**EXCERPTED RECORDS**

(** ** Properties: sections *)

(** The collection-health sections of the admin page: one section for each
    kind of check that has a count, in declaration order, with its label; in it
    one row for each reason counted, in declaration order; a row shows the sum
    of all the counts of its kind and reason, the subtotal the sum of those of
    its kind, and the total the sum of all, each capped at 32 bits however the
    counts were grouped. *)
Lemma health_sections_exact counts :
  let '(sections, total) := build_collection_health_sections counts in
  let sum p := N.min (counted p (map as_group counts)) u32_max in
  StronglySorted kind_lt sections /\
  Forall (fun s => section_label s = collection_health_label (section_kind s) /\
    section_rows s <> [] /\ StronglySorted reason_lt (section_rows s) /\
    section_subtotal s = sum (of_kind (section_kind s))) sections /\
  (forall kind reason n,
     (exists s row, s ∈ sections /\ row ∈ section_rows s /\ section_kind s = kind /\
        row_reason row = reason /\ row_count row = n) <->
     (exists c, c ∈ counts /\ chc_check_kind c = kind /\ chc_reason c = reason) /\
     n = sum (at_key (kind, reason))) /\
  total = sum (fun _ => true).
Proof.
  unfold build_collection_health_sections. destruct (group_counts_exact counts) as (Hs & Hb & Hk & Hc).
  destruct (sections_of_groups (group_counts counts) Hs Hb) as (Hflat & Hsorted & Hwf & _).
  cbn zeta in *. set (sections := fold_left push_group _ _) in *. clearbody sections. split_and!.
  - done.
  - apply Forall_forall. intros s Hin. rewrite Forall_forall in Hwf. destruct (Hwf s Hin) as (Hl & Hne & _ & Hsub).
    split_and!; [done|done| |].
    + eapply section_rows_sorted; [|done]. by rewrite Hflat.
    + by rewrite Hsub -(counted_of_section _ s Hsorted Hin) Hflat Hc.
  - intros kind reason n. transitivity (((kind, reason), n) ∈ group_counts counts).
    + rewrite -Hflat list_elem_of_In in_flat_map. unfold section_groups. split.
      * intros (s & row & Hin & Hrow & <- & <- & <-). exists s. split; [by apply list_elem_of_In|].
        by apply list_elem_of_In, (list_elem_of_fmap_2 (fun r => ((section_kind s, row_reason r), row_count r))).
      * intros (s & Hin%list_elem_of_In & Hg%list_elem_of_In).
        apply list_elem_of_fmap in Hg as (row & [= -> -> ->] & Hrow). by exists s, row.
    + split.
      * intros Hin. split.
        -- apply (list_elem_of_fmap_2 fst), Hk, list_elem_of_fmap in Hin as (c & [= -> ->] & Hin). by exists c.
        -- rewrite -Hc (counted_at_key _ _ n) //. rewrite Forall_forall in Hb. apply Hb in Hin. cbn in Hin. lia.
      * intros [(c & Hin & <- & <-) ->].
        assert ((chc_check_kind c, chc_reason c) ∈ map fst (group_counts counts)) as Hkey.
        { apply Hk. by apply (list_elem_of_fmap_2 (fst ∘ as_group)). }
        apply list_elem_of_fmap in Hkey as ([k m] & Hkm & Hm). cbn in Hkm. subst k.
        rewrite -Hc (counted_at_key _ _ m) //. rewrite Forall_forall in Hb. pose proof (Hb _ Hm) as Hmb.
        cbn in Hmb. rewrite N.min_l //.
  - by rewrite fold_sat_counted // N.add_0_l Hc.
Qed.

**INSTRUCTIONS FOR THE TASK**
From the beginning of the listing above down to the line with "Lemma health_sections_exact counts", every line should be restated exactly.

**RESULT OF THIS TASK**
(** ** Properties: sections *)

(** The collection-health sections of the admin page: one section for each
    kind of check that has a count, in declaration order, with its label; in it
    one row for each reason counted, in declaration order; a row shows the sum
    of all the counts of its kind and reason, the subtotal the sum of those of
    its kind, and the total the sum of all, each capped at 32 bits however the
    counts were grouped. *)
Lemma health_sections_exact counts :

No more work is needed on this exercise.